MET PTC refers to stage I or II tumors with local lymph node metastasis. Dual mutations are highlighted in bold.

PTC, papillary thyroid carcinoma; ND, not detected.

RAS mutation

KRAS mutation was detected in two CPTC: c.182A>G (p.Q61R) with stage III cancer, and c.194 G>A (p.S65N) with stage I cancer (Fig. 1). NRAS ^Q61R was detected in one CPTC case and two FVPTC cases. No mutation was found in HRAS. The overall rate of RAS mutation was 6% (5/88) in the cohort studied (Table 2). KRAS ^G12R was found in the CAL62 cell line. KRAS ^S65N has not been reported before in thyroid cancer. The significance of the mutation was further investigated first in matched normal tissue from paraffin blocks. No mutation was found in normal tissue, suggesting that it is not a germ-line polymorphism (data not shown). Multiple protein sequence alignments around codon 65 showed that serine⁶⁵ is highly conserved across different species (data not shown). Next, we used PolyPhen-2 to predict the possible effect of S65N substitution (http://genetics.bwh.harvard.edu/pph/). PolyPhen-2 predicted a possible damaging effect with a score of 0.919 of 1.0 (sensitivity: 0.81; specificity: 0.94). To confirm that KRAS ^S65N or NRAS ^S65C (reported previously in neuroendocrine lung cancer and melanoma but not characterized by functional studies) can activate the MAPK signaling pathway, we cloned and expressed KRAS ^S65N and NRAS ^S65C in HEK293 cells. As shown in Figure 2A, both KRAS ^S65N and NRAS ^S65C caused increased p-MEK and p-ERK expression in HEK293 cells. KRAS ^S65N can also increase MAPK activity and cell proliferation in both low- and high-serum conditions (Fig. 2B and C). We further investigated the effect of KRAS ^S65N on MAPK and CREB activity in the PTC cell line BCPAP and the ATC cell line CAL62. CREB is activated by phosphorylation at Ser133 by various signaling pathways, including the MAPK/ERK pathway. As shown in Figure 2B, the expression of both phospho-ERK and phospho-CREB was increased following KRAS ^S65N expression.
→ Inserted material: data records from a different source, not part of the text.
#[export] Instance result_ret E : MRet (result E) := fun A a => Ok a.
#[export] Instance result_bind E : MBind (result E) := fun A B f m =>
  match m with Ok a => f a | Err e => Err e | Panic => Panic end.
#[export] Instance result_fmap E : FMap (result E) := fun A B f m =>
  match m with Ok a => Ok (f a) | Err e => Err e | Panic => Panic end.

(** [Option::ok_or] *)
Definition ok_or {E A} (e : E) (o : option A) : result E A :=
  match o with Some a => Ok a | None => Err e end.

(** [Result::ok] *)
Definition result_ok {E A} (r : result E A) : option A :=
  match r with Ok a => Some a | _ => None end.

(** [Result::map_err], and the [From] conversion that [?] inserts. *)
Definition map_err {E E' A} (f : E -> E') (r : result E A) : result E' A :=
  match r with Ok a => Ok a | Err e => Err (f e) | Panic => Panic end.

(** [if c { return Err(e) }] *)
Definition err_if {E} (c : bool) (e : E) : result E unit :=
  if c then Err e else Ok tt.

(** [Option::unwrap] *)
Definition unwrap {E A} (o : option A) : result E A :=
  match o with Some a => Ok a | None => Panic end.

Definition is_Ok {E A} (r : result E A) : bool :=
  match r with Ok _ => true | _ => false end.

Lemma bind_Ok {E A B} (f : A -> result E B) (m : result E A) b :
  m ≫= f = Ok b <-> exists a, m = Ok a /\ f a = Ok b.
Proof. destruct m; naive_solver. Qed.

Lemma fmap_Ok {E A B} (f : A -> B) (m : result E A) b :
  f <$> m = Ok b <-> exists a, m = Ok a /\ b = f a.
Proof. destruct m; naive_solver. Qed.

Lemma ok_or_Ok {E A} (e : E) (o : option A) a : ok_or e o = Ok a <-> o = Some a.
Proof. destruct o; naive_solver. Qed.

Lemma unwrap_Ok {E A} (o : option A) a : @unwrap E A o = Ok a <-> o = Some a.
Proof. destruct o; naive_solver. Qed.

Lemma err_if_Ok {E} c (e : E) u : err_if c e = Ok u <-> c = false.
Proof. destruct c, u; naive_solver. Qed.

Lemma map_err_Ok {E E' A} (f : E -> E') (r : result E A) a :
  map_err f r = Ok a <-> r = Ok a.
Proof. destruct r; naive_solver. Qed.

(** ** Machine integers

    A [w]-bit unsigned integer is a [Z]; [is_uint w] is its type invariant.
    The checked, saturating and wrapping operations are Rust's. *)
Definition is_uint (w x : Z) : Prop := 0 <= x < 2 ^ w.
#[global] Hint Unfold is_uint : core.

Definition checked_add (w x y : Z) : option Z :=
  if x + y <? 2 ^ w then Some (x + y) else None.
Definition checked_sub (x y : Z) : option Z :=
  if y <=? x then Some (x - y) else None.
Definition checked_mul (w x y : Z) : option Z :=
  if x * y <? 2 ^ w then Some (x * y) else None.
Definition checked_div (x y : Z) : option Z :=
  if y =? 0 then None else Some (x / y).
Definition checked_rem (x y : Z) : option Z :=
  if y =? 0 then None else Some (x mod y).
Definition saturating_add (w x y : Z) : Z := Z.min (x + y) (2 ^ w - 1).
Definition saturating_sub (x y : Z) : Z := Z.max (x - y) 0.
Definition saturating_mul (w x y : Z) : Z := Z.min (x * y) (2 ^ w - 1).
(** [uW::try_from] of a wider unsigned value *)
Definition try_from (w x : Z) : option Z := if x <? 2 ^ w then Some x else None.

Lemma checked_add_Some w x y z :
  checked_add w x y = Some z <-> z = x + y /\ x + y < 2 ^ w.
Proof. unfold checked_add. destruct (Z.ltb_spec (x + y) (2 ^ w)); naive_solver lia. Qed.

Lemma checked_sub_Some x y z : checked_sub x y = Some z <-> z = x - y /\ y <= x.
Proof. unfold checked_sub. destruct (Z.leb_spec y x); naive_solver lia. Qed.

Lemma checked_mul_Some w x y z :
  checked_mul w x y = Some z <-> z = x * y /\ x * y < 2 ^ w.
Proof. unfold checked_mul. destruct (Z.ltb_spec (x * y) (2 ^ w)); naive_solver lia. Qed.

Lemma checked_div_Some x y z : checked_div x y = Some z <-> z = x / y /\ y <> 0.
Proof. unfold checked_div. destruct (Z.eqb_spec y 0); naive_solver lia. Qed.

Lemma try_from_Some w x z : try_from w x = Some z <-> z = x /\ x < 2 ^ w.
Proof. unfold try_from. destruct (Z.ltb_spec x (2 ^ w)); naive_solver lia. Qed.

(** The operations succeed when the exact result fits. *)
Lemma checked_add_fits w x y : x + y < 2 ^ w -> checked_add w x y = Some (x + y).
Proof. intros. by apply checked_add_Some. Qed.
Lemma checked_sub_fits x y : y <= x -> checked_sub x y = Some (x - y).
Proof. intros. by apply checked_sub_Some. Qed.
Lemma checked_mul_fits w x y : x * y < 2 ^ w -> checked_mul w x y = Some (x * y).
Proof. intros. by apply checked_mul_Some. Qed.
Lemma checked_div_fits x y : y <> 0 -> checked_div x y = Some (x / y).
Proof. intros. by apply checked_div_Some. Qed.
Lemma try_from_fits w x : x < 2 ^ w -> try_from w x = Some x.
Proof. intros. by apply try_from_Some. Qed.

(** The product of two [u64] values always fits a [u128]. *)
Lemma u64_mul_u128 x y : is_uint 64 x -> is_uint 64 y -> 0 <= x * y <= (2^64 - 1) * (2^64 - 1).
Proof. unfold is_uint. intros. nia. Qed.

Lemma u64_checked_mul_u128 x y :
  is_uint 64 x -> is_uint 64 y -> checked_mul 128 x y = Some (x * y).
Proof.
  intros Hx Hy. apply checked_mul_Some. split; [done|].
  pose proof (u64_mul_u128 x y Hx Hy). lia.
Qed.

(** Floor division: the two inequalities that characterise [n / d]. *)
Lemma div_bounds n d : 0 < d -> d * (n / d) <= n < d * (n / d) + d.
Proof. intros. pose proof (Z.div_mod n d). pose proof (Z.mod_pos_bound n d). lia. Qed.

Lemma div_le_of_mul n d q : 0 < d -> n <= q * d -> n / d <= q.
Proof. intros. apply Z.div_le_upper_bound; lia. Qed.

Lemma le_div_of_mul n d q : 0 < d -> q * d <= n -> q <= n / d.
Proof. intros. apply Z.div_le_lower_bound; lia. Qed.

Lemma mul_cancel_le a b c : 0 < c -> a * c <= b * c -> a <= b.
Proof. intros Hc. by apply Z.mul_le_mono_pos_r. Qed.

(** Two bounds that share the factors [d] and [f] compose. *)
Lemma mul_le_compose d f l q r s :
  0 < d -> 0 <= l -> 0 <= s -> d * q <= s * f -> l * f <= r * d -> l * q <= r * s.
Proof.
  intros Hd Hl Hs H1 H2. apply (mul_cancel_le _ _ d Hd).
  transitivity (l * (s * f)).
  - rewrite <- Z.mul_assoc. apply Z.mul_le_mono_nonneg_l; lia.
  - replace (l * (s * f)) with (s * (l * f)) by lia.
    replace (r * s * d) with (s * (r * d)) by lia. by apply Z.mul_le_mono_nonneg_l.
Qed.

(** ** Bytes *)
Definition byte_of_Z (z : Z) : byte :=
  match Byte.of_N (Z.to_N (z mod 256)) with Some b => b | None => x00 end.
Definition Z_of_byte (b : byte) : Z := Z.of_N (Byte.to_N b).

#[export] Instance byte_eq_dec' : EqDecision byte := Byte.byte_eq_dec.
#[export] Program Instance byte_countable : Countable byte :=
  inj_countable Byte.to_N Byte.of_N _.
Next Obligation. intros b. apply Byte.of_to_N. Qed.

Lemma Z_of_byte_range b : 0 <= Z_of_byte b < 256.
Proof.
  unfold Z_of_byte. pose proof (Byte.to_N_bounded b). lia.
Qed.

Lemma Z_of_byte_of_Z z : Z_of_byte (byte_of_Z z) = z mod 256.
Proof.
  unfold Z_of_byte, byte_of_Z. pose proof (Z.mod_pos_bound z 256 ltac:(lia)).
  destruct (Byte.of_N (Z.to_N (z mod 256))) as [b|] eqn:Hb.
  - apply Byte.to_of_N in Hb. rewrite Hb. lia.
  - apply Byte.of_N_None_iff in Hb. lia.
Qed.

Lemma byte_of_Z_of_byte b : byte_of_Z (Z_of_byte b) = b.
Proof.
  unfold byte_of_Z, Z_of_byte. pose proof (Byte.to_N_bounded b).
  rewrite Z.mod_small by lia. rewrite N2Z.id. by rewrite Byte.of_to_N.
Qed.

(** Little-endian integers, as [to_le_bytes] / [from_le_bytes] and Borsh lay
    them out. *)
Fixpoint le_encode (n : nat) (z : Z) : list byte :=
  match n with
  | O => []
  | S n => byte_of_Z z :: le_encode n (z / 256)
  end.

Fixpoint le_decode (bs : list byte) : Z :=
  match bs with
  | [] => 0
  | b :: bs => Z_of_byte b + 256 * le_decode bs
  end.

Lemma length_le_encode n z : length (le_encode n z) = n.
Proof. revert z. induction n; intros z; simpl; auto. Qed.

Lemma le_decode_range bs : 0 <= le_decode bs < 256 ^ Z.of_nat (length bs).
Proof.
  induction bs as [|b bs IH]; [simpl; lia|].
  cbn [le_decode length]. rewrite Nat2Z.inj_succ, Z.pow_succ_r by lia.
  pose proof (Z_of_byte_range b). nia.
Qed.

Lemma le_decode_encode n z : 0 <= z < 256 ^ Z.of_nat n -> le_decode (le_encode n z) = z.
Proof.
  revert z. induction n as [|n IH]; intros z Hz; [simpl in *; lia|].
  cbn [le_decode le_encode]. rewrite Nat2Z.inj_succ, Z.pow_succ_r in Hz by lia.
  rewrite IH, Z_of_byte_of_Z.
  - pose proof (Z.div_mod z 256). lia.
  - split; [apply Z.div_pos; lia|]. apply Z.div_lt_upper_bound; lia.
Qed.

Lemma le_encode_decode bs : le_encode (length bs) (le_decode bs) = bs.
Proof.
  induction bs as [|b bs IH]; [done|]. cbn [length le_decode le_encode].
  pose proof (Z_of_byte_range b) as Hb. f_equal.
  - rewrite <- (byte_of_Z_of_byte b) at 2. unfold byte_of_Z.
    rewrite (Z.add_comm (Z_of_byte b)), Z.mul_comm, Z.add_comm, Z.mod_add by lia. done.
  - rewrite (Z.mul_comm 256), Z.div_add, Z.div_small by lia. by rewrite Z.add_0_l.
Qed.

#[global] Arguments le_encode : simpl never.
#[global] Arguments le_decode : simpl never.

(** ** Slices

    [slice i j l] is [&l[i..j]]; [None] where Rust panics.  [splice i bs l]
    is [l[i..i + bs.len()].copy_from_slice(bs)] for a range inside [l]. *)
Definition slice {A} (i j : nat) (l : list A) : option (list A) :=
  if (i <=? j)%nat && (j <=? length l)%nat then Some (take (j - i) (drop i l)) else None.

Definition splice {A} (i : nat) (bs l : list A) : list A :=
  take i l ++ bs ++ drop (i + length bs) l.

Section slices.
Context {A : Type}.
Implicit Types l bs p q : list A.

Lemma slice_Some i j l s :
  slice i j l = Some s <-> (i <= j <= length l)%nat /\ s = take (j - i) (drop i l).
Proof.
  unfold slice. destruct (Nat.leb_spec i j), (Nat.leb_spec j (length l)); simpl;
    (split; [intros [=<-]|intros [? ->]]; try done; try (exfalso; lia)).
  all: split_and?; auto; lia.
Qed.

Lemma length_slice i j l s : slice i j l = Some s -> length s = (j - i)%nat.
Proof. intros [? ->]%slice_Some. rewrite length_take, length_drop. lia. Qed.

Lemma slice_app p s q :
  slice (length p) (length p + length s) (p ++ s ++ q) = Some s.
Proof.
  apply slice_Some. rewrite !length_app. split; [lia|].
  rewrite drop_app_length, take_app_length'; [done|lia].
Qed.

(** A slice that starts right after a known prefix. *)
Lemma slice_app' p s q i j :
  i = length p -> j = (length p + length s)%nat -> slice i j (p ++ s ++ q) = Some s.
Proof. intros -> ->. apply slice_app. Qed.

Lemma splice_app p s q bs :
  length bs = length s -> splice (length p) bs (p ++ s ++ q) = p ++ bs ++ q.
Proof.
  intros Hl. unfold splice. rewrite take_app_length, Hl, <- drop_drop, drop_app_length.
  by rewrite drop_app_length.
Qed.

Lemma splice_app' p s q bs i :
  i = length p -> length bs = length s -> splice i bs (p ++ s ++ q) = p ++ bs ++ q.
Proof. intros ->. apply splice_app. Qed.

Lemma splice_skip p i bs l : splice (length p + i) bs (p ++ l) = p ++ splice i bs l.
Proof.
  unfold splice. rewrite take_app_add, <- Nat.add_assoc, drop_app_add. by rewrite <- app_assoc.
Qed.

Lemma length_splice i bs l :
  (i + length bs <= length l)%nat -> length (splice i bs l) = length l.
Proof. intros. unfold splice. rewrite !length_app, length_take, length_drop. lia. Qed.

(** Every list splits at two in-range indices. *)
Lemma split_at l i j :
  (i <= j <= length l)%nat ->
  exists p s q, l = p ++ s ++ q /\ length p = i /\ length s = (j - i)%nat.
Proof.
  intros. exists (take i l), (take (j - i) (drop i l)), (drop j l).
  rewrite !length_take, length_drop. split_and!; [|lia|lia].
  rewrite <- (take_drop i l) at 1. f_equal.
  rewrite <- (take_drop (j - i) (drop i l)) at 1. f_equal.
  rewrite drop_drop. f_equal. lia.
Qed.
End slices.
#[global] Arguments slice : simpl never.
#[global] Arguments splice : simpl never.

(** ** Byte arrays

    [[u8; n]]: public keys, and the [Pod] integers of the on-chain layout. *)
Record byte_array (n : nat) := mkArray {
  arr_bytes : list byte;
  arr_len : (length arr_bytes =? n)%nat = true;
}.
Arguments mkArray {n} _ _.
Arguments arr_bytes {n} _.
Arguments arr_len {n} _.

Lemma array_eq {n} (a b : byte_array n) : arr_bytes a = arr_bytes b -> a = b.
Proof.
  destruct a as [la Ha], b as [lb Hb]. simpl. intros <-. f_equal. apply proof_irrel.
Qed.

Lemma length_arr_bytes {n} (a : byte_array n) : length (arr_bytes a) = n.
Proof. destruct a as [l H]. simpl. by apply Nat.eqb_eq. Qed.

#[export] Instance array_eq_dec n : EqDecision (byte_array n).
Proof.
  intros a b. destruct (decide (arr_bytes a = arr_bytes b)) as [H|H].
  - left. by apply array_eq.
  - right. intros ->. done.
Defined.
The basal level of phospho-ERK was also higher in BCPAP and CAL62 as compared to HEK293, probably due to the fact that BCPAP and CAL62 contain BRAF ^V600E and KRAS ^G12R respectively.

FIG. 2.

Characterization of KRAS^S65N and NRAS^S65C on mitogen-associated protein kinase (MAPK) activity. (A) The mutant and wild-type constructs (KRAS ^S65N, NRAS ^S65C, and KRAS ^WT) were transfected into HEK293 cells. Cells were collected 48 h after transfection for Western blot analysis. Increased pMEK1/2 and pERK 1/2 expression was detected by an anti-pMEK1/2 and anti-pERK 1/2 antibody respectively in cells transfected with mutant RAS constructs. The membrane was reprobed with total ERK1/2 and GAPDH (37Kd) antibody to monitor protein loading. Quantification of the Western blot results is shown in Supplementary Figure S1. (B) The KRAS ^WT, KRAS ^S65N, and NRAS ^S65C were transfected into HEK293 cells. Cells were cultured in serum-free medium for an additional 2 days 24 h after transfection and collected for Western blot analysis. Increased pERK 1/2 and pMEK 1/2 expression was detected in both KRAS ^S65N and NRAS ^S65C transfected cells following 48 h serum starvation. (C) Cell proliferation of HEK293 cells transfected with KRAS ^S65N or KRAS ^WT. The cells were plated into 96-well plates (5×10³ cells/well) containing 1% or 10% serum respectively for 48 h. Data are expressed as mean±standard error of the mean (SEM) of triplicates and are representative of three different experiments (*p<0.01). (D) Increased MAPK and cAMP response element binding protein (CREB) activity in thyroid cancer cell lines following KRAS ^S65N transfection. Both phospho-CREB and-ERK1/2 expressions were increased in CAL62 and BCPAP cell lines. HRAS^G12V was transfected into CAL62 and BCPAP cell lines as a positive control. The basal level of pEKR1/2 was also higher in CAL62 and BCPAP as compared to HEK293.

Table 2.

Frequency of BRAF, RAS, or RET/PTC Mutations in Different Stages of PTC

Stage	Histology subtype	Cases	BRAF only	NRAS only	RET/PTC-1 only	BRAF and RAS	BRAF and RET/PTC-1	RAS and RET/PTC-1
I	CPTC	46	16 (35)	1 (2)	2 (4)	1 (2)	1 (2)	0
	Tall cell	1	1 (100)	0	0	0	0	0
	FVPTC	1	0	0	0	0	0	0
II	CPTC	10	4 (40)	0	1 (10)	0	0	0
	FVPTC	1	0	0	0	0	0	1 (100)
III	CPTC	17	7 (41)	0	0	1 (6)	3 (18)	0
	Tall cell	2	1 (50)	0	0	0	1 (50)	0
IV	CPTC	9	4 (44)	0	0	0	2 (22)	0
	FVPTC	1	0	0	0	0	0	1 (100)
Total (%)		88	33 (38)	1 (1)	3 (3)	2 (2)	7 (8)	2 (2)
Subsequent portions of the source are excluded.